Sir Alex Ferguson says Falkirk’s set-up at Stirling will give young players the best start in football, just like the club handed him in coaching.
The training ground at Stirling could be a future victim of the club’s cost-cutting, but the Manchester United boss was suitably impressed when he looked around the Bairns’ base as he collected an honourary doctorate from the University,
He enthused about the benefits of the facility and recalled the club’s previous arrangements when he was a player and branded Bleachfield “a disaster.”
“This centre here at Stirling is fantastic – any young player would be motviated by this,” he said.
“Facilities are one of the ways to motivate young players and that’s something that’s been sadly lacking for several years in Scotland.
“When I was a player, and for a while as a manager, they didn’t have the facilities. It’s a very progressive step for Falkirk.
“You have to give a young player proper preparation to be a player – it can’t get better than this.
“There has to be more like this. It can only help Falkirk produce young players and work technically, it’s a real advantage.
“Harking back to when I was a player, training was at Bleachfield – it was a disaster.”
And Steven Pressley’s Stirling Uni ground is a far cry from the training ground Ferguson began his own managerial career with at East Stirlingshire.
“We had the pitch.
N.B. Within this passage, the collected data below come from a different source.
(** The theorem at work: the [else] of
    [i32.const 1; if; i32.const 7; drop; else]. *)
Lemma else_patches_the_if_witness :
  exists s s',
    @Decoder.run Sample.layout Sample.sort
      [Decoder.I32Const 1; Decoder.If Type_.Void; Decoder.I32Const 7; Decoder.Drop]
      (@new Sample.layout [] Inputs.emptyResult) = Some (tt, s)
    /\ @OnElseExpr Sample.layout s = Some (tt, s')
    /\ @offsetAt Sample.layout JumpToEndBrInfo.IsJumpIf (bufOf s') 16 = Some 48.
Proof.
  evar (s0 : t). evar (s1 : t). evar (b0 : BlockInfo.t).
  exists s0, s1.
  split; [unfold s0; vm_compute; reflexivity|].
  split; [unfold s1; vm_compute; reflexivity|].
  assert (last (m_blockInfo s0) = Some b0) as Hl
    by (unfold b0; vm_compute; reflexivity).
  assert (@OnElseExpr Sample.layout s0 = Some (tt, s1)) as Hrun
    by (vm_compute; reflexivity).
  exact (proj1 (@else_patches_the_if Sample.layout s0 s1 b0 Hl Hrun)).
Defined.

End Jumps.

(** ** Moves *)

Module Clean.

Import WASMBinaryReader MonadFacts HandlerFacts Patch Events Moves.

#[local] Open Scope M_scope.

Section Kept.

Context {L : Layout} {Srt : StdSort}.

Lemma updateAt_clean f buf pos buf' :
  (forall c c', f c = Some c' -> selfMove c' = false) ->
  updateAt f buf pos = Some buf' ->
  Forall (fun c => selfMove c = false) buf ->
  Forall (fun c => selfMove c = false) buf'.
Proof.
  intros Hf. revert pos buf'.
  induction buf as [|c r IH]; intros pos buf' H HF; simpl in H; [done|].
  inversion HF as [|? ? Hc Hr]; subst.
  destruct (pos =? 0).
  - destruct (f c) as [c'|] eqn:E; [|done]. simpl in H. injection H as <-.
    constructor; [by eapply Hf | done].
  - destruct (pos <? getSize c); [done|].
    destruct (updateAt f r _) as [r'|] eqn:Er; [|done]. simpl in H.
    injection H as <-. constructor; [done | by eapply IH].
Qed.

Lemma updateInside_clean f buf pos buf' :
  (forall off c c', f off c = Some c' -> selfMove c' = false) ->
  updateInside f buf pos = Some buf' ->
  Forall (fun c => selfMove c = false) buf ->
  Forall (fun c => selfMove c = false) buf'.
Proof.
  intros Hf. revert pos buf'.
  induction buf as [|c r IH]; intros pos buf' H HF; simpl in H; [done|].
  inversion HF as [|? ? Hc Hr]; subst.
  destruct (_ && _).
  - destruct (f pos c) as [c'|] eqn:E; [|done]. simpl in H. injection H as <-.
    constructor; [by eapply Hf | done].
  - destruct (updateInside f r _) as [r'|] eqn:Er; [|done]. simpl in H.
    injection H as <-. constructor; [done | by eapply IH].
Qed.
(** * True Shuffle: a shallow embedding of [true-shuffle.js]

    The extension is one closure over a handful of mutable variables, driven
    by host events (skip buttons, [songchange], timers).  The closure's
    variables become the record [State]; what a handler reads from the host
    while it runs (player data, promise outcomes, [Math.random]) is the record
    [Env]; what it asks of the host (volume changes, play commands, timers) is
    appended to [log] in the order it is asked.

    A handler is a function [Env -> State -> State].  Its awaits are resolved
    by [Env] and it runs to its end without another handler interleaving; a
    timer it arms is logged and fires later as an event of its own.  That is
    the handler taken on its own.  The event loop, in which a handler that
    awaits [PlayerAPI.play] or [PlaylistAPI.getContents] is suspended while
    events, timers and other handlers run, is [exec]: the same handlers cut
    at these awaits, the armed timers and the suspended handlers kept in a
    [Machine].  Of the host calls only [PlayerAPI.play] and
    [PlaylistAPI.getContents] can fail.
    Numbers that are weights or volumes are doubles ([float]); sizes, counts
    and the skip counter are [nat]; the navigation cursor, which starts at -1,
    is in [Z].  The topbar button's icon and label are left out. *)

From Stdlib Require Import ZArith Floats Uint63 String Lia.
From stdpp Require Import base decidable option list strings gmap pretty.
(** X17. What the board shows after a pick: when [processpick] runs to its
    end, the cell of the slot it found shows the event's pick number and the
    player's name and position, and the cells marked as the current pick are
    exactly those whose pick number is the event's pick number plus one, the
    sum being that of doubles: it is the exact sum for pick numbers of
    magnitude below [2^53]. *)
Theorem draftboard_after_pick (s : State) (e : PickEvent.t) :
  applicable s e = true →
  ∃ s' i c,
    processpick s e = Returned s'
    ∧ findindex (has_pick_number (PickEvent.pick_number e)) (board s) = Some i
    ∧ draftboard s' !! i = Some c
    ∧ DraftBoard.pick_number c = PickEvent.pick_number e
    ∧ DraftBoard.player_name c = Some (Player.player_name (PickEvent.player e))
    ∧ DraftBoard.player_info c = Some (Player.position (PickEvent.player e))
    ∧ (∀ j c', draftboard s' !! j = Some c' →
        (DraftBoard.classname c' = "draft-pick-cell current-pick"%string
         ↔ DraftBoard.pick_number c' = js_add (PickEvent.pick_number e) 1))
    ∧ (- 2 ^ 53 ≤ PickEvent.pick_number e < 2 ^ 53 →
       js_add (PickEvent.pick_number e) 1 = PickEvent.pick_number e + 1).
Proof.
  intros [s' Hp]%processpick_returns_iff.
  destruct (findindex (has_pick_number (PickEvent.pick_number e)) (board s))
    as [i|] eqn:Hi; [|by rewrite (processpick_not_found _ _ Hi) in Hp].
  destruct (findindex_lookup _ _ _ Hi) as (slot & Hslot & Hn).
  destruct (processpick_returned_fields _ _ _ _ Hi Hp) as (Hb & _ & Hc & _).
  exists s', i,
    (draftboard_cell (currentpickindex s')
       (Pick.set_player (Some (PickEvent.player e)) slot)).
  split; [done|]. split; [done|]. split.
  { unfold draftboard. by rewrite list_lookup_fmap, Hb, list_lookup_alter_eq, Hslot. }
  do 3 (split; [done|]).
  split.
  - intros j c' (pick & _ & ->)%draftboard_lookup.
    rewrite draftboard_cell_current, Hc. done.
  - intros Hrange. apply js_add_exact. lia.
Qed.

Lemma draftboard_after_pick_witness :
  ∃ s' i c,
    processpick Scenario.loaded Scenario.pick1 = Returned s'
    ∧ findindex (has_pick_number 1) (board Scenario.loaded) = Some i
    ∧ draftboard s' !! i = Some c
    ∧ DraftBoard.pick_number c = 1
    ∧ DraftBoard.player_name c = Some "Ann"%string
    ∧ DraftBoard.player_info c = Some "QB"%string
    ∧ (∀ j c', draftboard s' !! j = Some c' →
        (DraftBoard.classname c' = "draft-pick-cell current-pick"%string
         ↔ DraftBoard.pick_number c' = js_add 1 1))
    ∧ (- 2 ^ 53 ≤ 1 < 2 ^ 53 → js_add 1 1 = 1 + 1).
Proof.
  apply (draftboard_after_pick Scenario.loaded Scenario.pick1).
  by vm_compute.
Defined.

(** X18. The board renders one cell per slot, keyed by the slot's pick
    number, and shows a player exactly in the filled slots, on every board;
    when the pick numbers of the board are pairwise distinct, at most one
    cell is marked as the current pick. *)
Theorem draftboard_cells (s : State) :
  length (draftboard s) = length (board s)
  ∧ DraftBoard.key <$> draftboard s = Pick.pick_number <$> board s
  ∧ (∀ j c pick, draftboard s !! j = Some c → board s !! j = Some pick →
       (is_Some (DraftBoard.player_name c) ↔ is_Some (Pick.player pick)))
  ∧ (NoDup (Pick.pick_number <$> board s) →
     ∀ i j ci cj,
       draftboard s !! i = Some ci → draftboard s !! j = Some cj →
       DraftBoard.classname ci = "draft-pick-cell current-pick"%string →
       DraftBoard.classname cj = "draft-pick-cell current-pick"%string →
       i = j).
Proof.
  split; [apply length_fmap|]. split.
  { unfold draftboard. rewrite <-list_fmap_compose. done. }
  split.
  { intros j c pick (pick' & Hpick' & ->)%draftboard_lookup Hpick.
    assert (pick' = pick) as -> by congruence.
    simpl. destruct (Pick.player pick); split; intros [? ?]; try done; by eexists. }
  intros Hnodup i j ci cj (pi & Hpi & ->)%draftboard_lookup
    (pj & Hpj & ->)%draftboard_lookup Hi%draftboard_cell_current
    Hj%draftboard_cell_current.
  eapply (NoDup_lookup _ i j (Pick.pick_number pi)); [exact Hnodup| |].
  - by rewrite list_lookup_fmap, Hpi.
  - rewrite list_lookup_fmap, Hpj. simpl. congruence.
Qed.

Lemma draftboard_cells_witness :
  let s := dispatch Scenario.loaded (ProcessPick Scenario.pick1) in
  NoDup (Pick.pick_number <$> board s)
  ∧ ∀ i j ci cj,
      draftboard s !! i = Some ci → draftboard s !! j = Some cj →
      DraftBoard.classname ci = "draft-pick-cell current-pick"%string →
      DraftBoard.classname cj = "draft-pick-cell current-pick"%string →
      i = j.
Proof.
  assert (NoDup (Pick.pick_number
                   <$> board (dispatch Scenario.loaded (ProcessPick Scenario.pick1))))
    as Hnodup.
  { apply (bool_decide_unpack _). by vm_compute. }
  split; [exact Hnodup|].
  apply (draftboard_cells (dispatch Scenario.loaded (ProcessPick Scenario.pick1))).
  exact Hnodup.
Defined.

(** On a board where a pick number occurs twice both cells are marked. *)
Example draftboard_duplicate_numbers_both_marked :
  DraftBoard.classname <$> draftboard DuplicateNumbers.state
  = ["draft-pick-cell current-pick"; "draft-pick-cell current-pick"]%string.
Proof. reflexivity. Qed.

(** ** Sequences of pick events *)

(** X19. Pick events on an empty board are all dropped: while no snapshot is
    loaded (the board is empty, as in [initialState]) every pick event makes
    [processpick] throw, and the store keeps its state through any sequence
    of them. *)
Theorem picks_on_empty_board_are_dropped (es : list PickEvent.t) (s : State) :
  board s = [] →
  run s (ProcessPick <$> es) = s
  ∧ ∀ e, throws (processpick s e) = true.
Proof.
  intros Hb.
  assert (∀ e, throws (processpick s e) = true
               ∧ dispatch s (ProcessPick e) = s) as Hdrop.
  { intros e. apply processpick_out_of_range. by rewrite Hb. }
  split; [|intros e; apply Hdrop].
  induction es as [|e es IH]; [done|].
  rewrite fmap_cons, run_cons. destruct (Hdrop e) as [_ ->]. exact IH.
Qed.

Lemma picks_on_empty_board_are_dropped_witness :
  run initialState (ProcessPick <$> [Scenario.pick1; Scenario.pick2]) = initialState
  ∧ ∀ e, throws (processpick initialState e) = true.
Proof.
  apply (picks_on_empty_board_are_dropped [Scenario.pick1; Scenario.pick2]
           initialState).
  reflexivity.
Defined.

(** X20. The last delivery decides the pick index: with team ids and
    positions that are ordinary keys, after any sequence of pick events
    followed by an event whose pick number is on the board,
    [currentpickindex] is that event's pick number, whatever the earlier
    events were and in whatever order they came. *)
Theorem last_pick_decides_index
    (es : list PickEvent.t) (e : PickEvent.t) (s : State) :
  (∀ slot, slot ∈ board s → inherited (Pick.team_id slot) = false) →
  inherited (Player.position (PickEvent.player e)) = false →
  (∃ slot, slot ∈ board s ∧ Pick.pick_number slot = PickEvent.pick_number e) →
  currentpickindex (run s (ProcessPick <$> (es ++ [e]))) = PickEvent.pick_number e.
Proof.
  intros Hteams Hpos (slot & Hin & Hn).
  rewrite fmap_app, run_app.
  change (currentpickindex
            (dispatch (run s (ProcessPick <$> es)) (ProcessPick e))
          = PickEvent.pick_number e).
  set (s1 := run s (ProcessPick <$> es)).
  pose proof (run_picks_frame es s) as Hframe. cbv zeta in Hframe.
  fold s1 in Hframe. destruct Hframe as (Hnum & Htid & _).
  assert (throws (processpick s1 e) = false) as Hreturns.
  { apply processpick_throws_iff; [|done|].
    - intros slot1 [k Hk]%list_elem_of_lookup_1.
      assert ((Pick.team_id <$> board s) !! k = Some (Pick.team_id slot1)) as Hk'.
      { by rewrite <-Htid, list_lookup_fmap, Hk. }
      rewrite list_lookup_fmap in Hk'.
      destruct (board s !! k) as [slot0|] eqn:Hk0; [|done].
      injection Hk' as <-. apply Hteams. by eapply list_elem_of_lookup_2.
    - apply list_elem_of_lookup_1 in Hin as [k Hk].
      assert ((Pick.pick_number <$> board s1) !! k = Some (Pick.pick_number slot))
        as Hk'.
      { by rewrite Hnum, list_lookup_fmap, Hk. }
      rewrite list_lookup_fmap in Hk'.
      destruct (board s1 !! k) as [slot1|] eqn:Hk1; [|done].
      injection Hk' as Hk'. exists slot1.
      split; [by eapply list_elem_of_lookup_2|congruence]. }
  unfold dispatch. simpl.
  destruct (processpick s1 e) as [s'|] eqn:Hp; [simpl|done].
  destruct (findindex (has_pick_number (PickEvent.pick_number e)) (board s1))
    as [i|] eqn:Hi; [|by rewrite (processpick_not_found _ _ Hi) in Hp].
  by destruct (processpick_returned_fields _ _ _ _ Hi Hp) as (_ & _ & -> & _).
Qed.

Lemma last_pick_decides_index_witness :
  currentpickindex
    (run Scenario.loaded
       (ProcessPick <$> ([Scenario.pick2; PickEvent.mk 3 Scenario.p3]
                          ++ [Scenario.pick1])))
  = 1.
Proof.
  apply (last_pick_decides_index [Scenario.pick2; PickEvent.mk 3 Scenario.p3]
           Scenario.pick1 Scenario.loaded).
  - intros slot Hin. simpl in Hin.
    repeat (apply elem_of_cons in Hin as [->|Hin]; [by vm_compute|]).
    by apply elem_of_nil in Hin.
  - by vm_compute.
  - exists (Pick.mk 1 "T1" None). split; [left|reflexivity].
Defined.
(** X1: [create] of a benchmark, candidate or suite whose key is free
    returns the key; afterwards the key holds the dump of the description,
    every other key holds what it held, and one line was logged. *)
Theorem create_stores_under_key (d : AnyDescription) key (w : World) :
  storageKey d = Some key ->
  cloudStorage w !! key = None ->
  (create d w).1 = Ok key /\
  cloudStorage (create d w).2 !! key = Some (safeDump d) /\
  (forall other, other <> key ->
     cloudStorage (create d w).2 !! other = cloudStorage w !! other) /\
  logged (events (create d w).2)
    = logged (events w) ++ [uploadMessage (kindOf d) key].
Proof.
  intros Hkey Hfree. rewrite (create_fresh_eq d key w Hkey Hfree).
  cbn [fst snd cloudStorage events]. repeat split.
  - apply lookup_insert_eq.
  - intros other Hne. apply lookup_insert_ne. congruence.
  - project_events. reflexivity.
Qed.

(** X2: [create] returns a key exactly when the description is of a
    supported kind and its storage key is free. *)
Theorem create_succeeds_iff_fresh (d : AnyDescription) (w : World) :
  (exists key, (create d w).1 = Ok key) <->
  (exists key, storageKey d = Some key /\ cloudStorage w !! key = None).
Proof.
  split.
  - intros [key Hok].
    destruct (storageKey d) as [k|] eqn:Hkey.
    + destruct (cloudStorage w !! k) as [old|] eqn:Hk; [| eauto].
      rewrite (create_taken_eq d k old w Hkey Hk) in Hok. discriminate.
    + destruct d as [b|c|s|tag e]; discriminate.
  - intros (key & Hkey & Hfree). exists key.
    rewrite (create_fresh_eq d key w Hkey Hfree). reflexivity.
Qed.

(** X3: of two submissions for one storage key the first wins: the second
    [create] throws and the key still holds the dump of the first
    description. *)
Theorem create_first_wins (d d' : AnyDescription) key (w : World) :
  storageKey d = Some key ->
  storageKey d' = Some key ->
  cloudStorage w !! key = None ->
  (create d' (create d w).2).1 = Throw (StorageError key) /\
  cloudStorage (create d' (create d w).2).2 !! key = Some (safeDump d).
Proof.
  intros Hkey Hkey' Hfree. rewrite (create_fresh_eq d key w Hkey Hfree).
  cbn [snd].
  rewrite (create_taken_eq d' key (safeDump d) _ Hkey'); cbn [cloudStorage].
  - split; [reflexivity |]. cbn [snd cloudStorage]. apply lookup_insert_eq.
  - apply lookup_insert_eq.
Qed.
(** * A shallow embedding of the virtual-shell execution engine

    The development follows [src/virtual-shell.ts], the command classes under
    [src/commands] and the two hook pipelines.  JavaScript strings are modelled
    as Rocq strings whose characters are the code units below 256; a thrown
    value is an object seen through its message and code, or one of [null]
    and [undefined], on which the property read of a [catch] clause
    throws. *)

From Stdlib Require Import Ascii String List Bool Arith Lia.
From stdpp Require Import base option list strings gmap.

Local Open Scope string_scope.

(** ** JavaScript string primitives used by the sources *)

Module JS.

(** [\s] of a regular expression and the characters [String.prototype.trim]
    strips: TAB, LF, VT, FF, CR, SPACE and NBSP. *)
Definition is_space (c : ascii) : bool :=
  let n := nat_of_ascii c in
  ((9 <=? n)%nat && (n <=? 13)%nat) || (n =? 32)%nat || (n =? 160)%nat.

(** Characters the regular expression dot refuses: LF and CR. *)
Definition is_line_terminator (c : ascii) : bool :=
  let n := nat_of_ascii c in (n =? 10)%nat || (n =? 13)%nat.

Fixpoint all_chars (p : ascii -> bool) (s : string) : bool :=
  match s with
  | EmptyString => true
  | String c s' => p c && all_chars p s'
  end.

Fixpoint trimStart (s : string) : string :=
  match s with
  | EmptyString => EmptyString
  | String c s' => if is_space c then trimStart s' else s
  end.
(** * Agent loop, tool dispatcher and network transport of the Go agent (agent.go)

    A shallow embedding of [agent.go]:
    - the Anthropic SDK values the loop handles (response content blocks,
      message params, tool-result blocks) as inductive types;
    - [ExecuteTool] as a function returning its result block together with
      the log of tool functions it invoked;
    - the fan-in over the unbuffered result channel [ch] as a receive order
      chosen by a scheduler;
    - one iteration of the [for] loop of [Run] as a function over the loop
      state [takeInput]/[messages], with the external calls ([readInput],
      [Infer], [writeOutput]) as oracle values;
    - the network transport ([handleRequest], [readFromNetwork],
      [writeToNetwork]) as an interleaving of threads over three channels
      of capacity one. *)

From Stdlib Require Import String Ascii List Permutation Arith ZArith Lia Bool DecimalString.
Import ListNotations.
Open Scope string_scope.
Open Scope list_scope.

(* ------------------------------------------------------------------ *)
(** ** SDK values *)

(** A Go [error]; [Error e] is [e.Error()]. *)
Inductive error : Type := mkError (msg : string).

Definition Error (e : error) : string := match e with mkError m => m end.

(** [anthropic.ContentBlockUnion]: one block of a model response. Blocks
    other than text and tool use (thinking, server tool use, ...) are
    [OtherBlock]. *)
Inductive ContentBlockUnion : Type :=
| TextBlock (text : string)
| ToolUseBlock (id : string) (name : string) (input : string)
| OtherBlock (kind : string).

(** The [Text] field of the union: empty for non-text blocks. *)
Definition Text (b : ContentBlockUnion) : string :=
  match b with TextBlock t => t | _ => "" end.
That was it, and we trained on it every day.
“By the time I left, the club was third in the league, and the players had improved, but the next manager inherited a bad pitch.”
Sir Alex, back in his managerial roots in Central Scotland , reflected on the start Falkirk district gave him on his coaching career that has spanned Champions League and Cup Winners’ Cup finals and 25 years at Manchester United.
In his last year at Falkirk he became player-coach, but a club takeover saw his coaching privileges removed and Ferguson moved on to Ayr United.
Had things been different, Ferguson may have been one step away from the Bairns’ hotseat. “It could have been a lot different but you never know fate, it might have been the best thing that ever happened to me, but I went to Ayr United and met a fantastic manager there, Ally McLeod.
“I had enjoyed it at Falkirk though, I had complete control of the training and coaching and it was a good start for me, but it was Ally who told me to take every opportunity and that was when East Stirlingshire came in for me.”
Ferguson’s rise has seen him move from Scotland’s struggling ‘Shire to one of the richest, and most supported clubs in the world.
But after meeting former team-mate Alex Totten, and Falkirk manager Steven Pressley, before accepting his honorary doctorate for services to sport at the University’s graduation ceremony yesterday, he insisted clubs like Falkirk and East Stirlingshire must keep the community they represent at their heart.
That’s something the new volunteer committee taking over the running of the Bairns has pledged to do and Sir Alex added: “You can’t do without the community – it is the lifeblood of the club and creates a link and spirit between the club and the town, that’s important.
“Most clubs now are better than they were, it’s progress.
“Falkirk were a well supported club, Brockville was a small ground with a great atmosphere – it was a great little club,” said the honourary doctor of sport.